Roughly 75% of consumers surveyed are buying some categories in bulk, Barbara Connors, VP of Commercial Insights at retail data science, insights and media company 84.51˚, told WGB.
“Shoppers who can afford to stock up and buy more bulk products are doing so at an increased rate,” said Connors, adding that research indicates that higher income shoppers making more than $50,000 per year are a little more likely to buy in bulk than those making less than $50,000. “At lower income levels, people are buying smaller sizes because they tend to be less expensive.”
The most common products where consumers are buying in bulk are paper products (55%), household cleaning products (35%), shelf staples (26%) and personal care items (22%), according to Connors.

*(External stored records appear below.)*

(* ===== verification/Convert.v ===== *)
(** Pixel format conversion: the scalar routines of lib/src/st2110/st_convert.c.

    A buffer is its list of planes, a plane its list of bytes. The packed pixel groups
    of include/st20_api.h are records with the fields of the C structures, in the
    little-endian layout ([MTL_LITTLE_ENDIAN]); [get_*] and [put_*] are their bytes.
    A conversion is a loop over pixel groups: it reads the samples of one group, shifts
    them into the fields of the other format and moves both pointers on. Reading or
    writing outside a buffer gives [None]. These are the routines of a build
    without the vector code; [SimdConvert] has the [_simd] entries that choose between them
    and the vector routines.

    Conversions only move bits, so what one group becomes is settled by [bit_solve] of
    [BitExpr]; the loops are handled once ([group_loop_lossless], [group_loop_via]). *)
From S2P Require Import Prelude Bytes BitExpr.

(** ** Fields of machine words *)

(** The bit-field of [n] bits at position [pos] of a byte. *)
Definition field (pos n b : Z) : Z := bf n (Z.shiftr b pos).
Definition cell (c : bytes) (i : nat) : Z := default 0 (c !! i).
(** Storing into bytes. *)
Definition store (c : bytes) : bytes := bf 8 <$> c.
(** A [uint16_t] in little-endian memory. *)
Definition ld16 (c : bytes) (i : nat) : Z := Z.lor (cell c i) (Z.shiftl (cell c (S i)) 8).
Definition st16 (v : Z) : bytes := store [v; Z.shiftr v 8].

(** ** Samples of one pixel group *)

Record samples422 := mk_s422 { s_cb : Z; s_y0 : Z; s_cr : Z; s_y1 : Z }.
Record samples444x2 := mk_s444x2 {
  s2_cb_r0 : Z; s2_y_g0 : Z; s2_cr_b0 : Z; s2_cb_r1 : Z; s2_y_g1 : Z; s2_cr_b1 : Z }.
Record samples444x4 := mk_s444x4 {
  s4_cb_r0 : Z; s4_y_g0 : Z; s4_cr_b0 : Z; s4_cb_r1 : Z; s4_y_g1 : Z; s4_cr_b1 : Z;
  s4_cb_r2 : Z; s4_y_g2 : Z; s4_cr_b2 : Z; s4_cb_r3 : Z; s4_y_g3 : Z; s4_cr_b3 : Z }.

(** ** Packed pixel groups *)

Record st20_rfc4175_422_10_pg2_be := mk_be10 {
  be10_Cb00 : Z; be10_Y00 : Z; be10_Cb00_ : Z; be10_Cr00 : Z; be10_Y00_ : Z;
  be10_Y01 : Z; be10_Cr00_ : Z; be10_Y01_ : Z
}.

Definition get_be10 (c : bytes) : st20_rfc4175_422_10_pg2_be :=
  mk_be10
    (cell c 0) (field 0 6 (cell c 1)) (field 6 2 (cell c 1)) (field 0 4 (cell c 2))
    (field 4 4 (cell c 2)) (field 0 2 (cell c 3)) (field 2 6 (cell c 3)) (cell c 4).

Definition put_be10 (g : st20_rfc4175_422_10_pg2_be) : bytes :=
  store
   [be10_Cb00 g; Z.lor (be10_Y00 g) (Z.shiftl (be10_Cb00_ g) 6);
    Z.lor (be10_Cr00 g) (Z.shiftl (be10_Y00_ g) 4);
    Z.lor (be10_Y01 g) (Z.shiftl (be10_Cr00_ g) 2); be10_Y01_ g].

Record st20_rfc4175_422_10_pg2_le := mk_le10 {
  le10_Cb00 : Z; le10_Cb00_ : Z; le10_Y00 : Z; le10_Y00_ : Z; le10_Cr00 : Z;
  le10_Cr00_ : Z; le10_Y01 : Z; le10_Y01_ : Z
}.

Definition get_le10 (c : bytes) : st20_rfc4175_422_10_pg2_le :=
  mk_le10
    (cell c 0) (field 0 2 (cell c 1)) (field 2 6 (cell c 1)) (field 0 4 (cell c 2))
    (field 4 4 (cell c 2)) (field 0 6 (cell c 3)) (field 6 2 (cell c 3)) (cell c 4).

Definition put_le10 (g : st20_rfc4175_422_10_pg2_le) : bytes :=
  store
   [le10_Cb00 g; Z.lor (le10_Cb00_ g) (Z.shiftl (le10_Y00 g) 2);
    Z.lor (le10_Y00_ g) (Z.shiftl (le10_Cr00 g) 4);
    Z.lor (le10_Cr00_ g) (Z.shiftl (le10_Y01 g) 6); le10_Y01_ g].

Record st20_rfc4175_422_12_pg2_be := mk_be12 {
  be12_Cb00 : Z; be12_Y00 : Z; be12_Cb00_ : Z; be12_Y00_ : Z; be12_Cr00 : Z;
  be12_Y01 : Z; be12_Cr00_ : Z; be12_Y01_ : Z
}.

Definition get_be12 (c : bytes) : st20_rfc4175_422_12_pg2_be :=
  mk_be12
    (cell c 0) (field 0 4 (cell c 1)) (field 4 4 (cell c 1)) (cell c 2) (cell c 3)
    (field 0 4 (cell c 4)) (field 4 4 (cell c 4)) (cell c 5).

Definition put_be12 (g : st20_rfc4175_422_12_pg2_be) : bytes :=
  store
   [be12_Cb00 g; Z.lor (be12_Y00 g) (Z.shiftl (be12_Cb00_ g) 4); be12_Y00_ g;
    be12_Cr00 g; Z.lor (be12_Y01 g) (Z.shiftl (be12_Cr00_ g) 4); be12_Y01_ g].

Record st20_rfc4175_422_12_pg2_le := mk_le12 {
  le12_Cb00 : Z; le12_Cb00_ : Z; le12_Y00 : Z; le12_Y00_ : Z; le12_Cr00 : Z;
  le12_Cr00_ : Z; le12_Y01 : Z; le12_Y01_ : Z
}.

Definition get_le12 (c : bytes) : st20_rfc4175_422_12_pg2_le :=
  mk_le12
    (cell c 0) (field 0 4 (cell c 1)) (field 4 4 (cell c 1)) (cell c 2) (cell c 3)
    (field 0 4 (cell c 4)) (field 4 4 (cell c 4)) (cell c 5).

Definition put_le12 (g : st20_rfc4175_422_12_pg2_le) : bytes :=
  store
   [le12_Cb00 g; Z.lor (le12_Cb00_ g) (Z.shiftl (le12_Y00 g) 4); le12_Y00_ g;
    le12_Cr00 g; Z.lor (le12_Cr00_ g) (Z.shiftl (le12_Y01 g) 4); le12_Y01_ g].

Record st20_rfc4175_444_10_pg4_be := mk_rgb_be10 {
  rgb_be10_Cb_R00 : Z; rgb_be10_Y_G00 : Z; rgb_be10_Cb_R00_ : Z; rgb_be10_Cr_B00 : Z;
  rgb_be10_Y_G00_ : Z; rgb_be10_Cb_R01 : Z; rgb_be10_Cr_B00_ : Z; rgb_be10_Cb_R01_ : Z;
  rgb_be10_Y_G01 : Z; rgb_be10_Cr_B01 : Z; rgb_be10_Y_G01_ : Z; rgb_be10_Cb_R02 : Z;
  rgb_be10_Cr_B01_ : Z; rgb_be10_Y_G02 : Z; rgb_be10_Cb_R02_ : Z; rgb_be10_Y_G02_ : Z;
  rgb_be10_Cr_B02 : Z; rgb_be10_Cb_R03 : Z; rgb_be10_Cr_B02_ : Z; rgb_be10_Y_G03 : Z;
  rgb_be10_Cb_R03_ : Z; rgb_be10_Cr_B03 : Z; rgb_be10_Y_G03_ : Z; rgb_be10_Cr_B03_ : Z
}.

Definition get_rgb_be10 (c : bytes) : st20_rfc4175_444_10_pg4_be :=
  mk_rgb_be10
    (cell c 0) (field 0 6 (cell c 1)) (field 6 2 (cell c 1)) (field 0 4 (cell c 2))
    (field 4 4 (cell c 2)) (field 0 2 (cell c 3)) (field 2 6 (cell c 3)) (cell c 4)
    (cell c 5) (field 0 6 (cell c 6)) (field 6 2 (cell c 6)) (field 0 4 (cell c 7))
    (field 4 4 (cell c 7)) (field 0 2 (cell c 8)) (field 2 6 (cell c 8)) (cell c 9)
    (cell c 10) (field 0 6 (cell c 11)) (field 6 2 (cell c 11)) (field 0 4 (cell c 12))
    (field 4 4 (cell c 12)) (field 0 2 (cell c 13)) (field 2 6 (cell c 13)) (cell c 14).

Smart shopping and personal finance expert Trae Bodge advises consumers to watch out for great deals on paper products like toilet paper, paper towels, tissues and napkins in an AARP article. Plastic wrap, plastic storage bags and garbage bags are also good items to buy in bulk, Bodge suggested.
In the article, AARP spoke with four bulk food purchasing experts. They weighed in on the best foods to buy in bulk, and the worst foods to buy in bulk, based on storage and shelf life.
The best foods are: baking ingredients such as flour, sugar and cornstarch; bread; canned fruit and veggies; canned salmon, tuna and sardines; dried beans and freeze-dried coffee; frozen fruits and veggies; grains such as rice and quinoa; nuts; pasta such as spaghetti and macaroni; and peanut butter.
The worst foods are: cheese; fresh or frozen fish; and olive oil.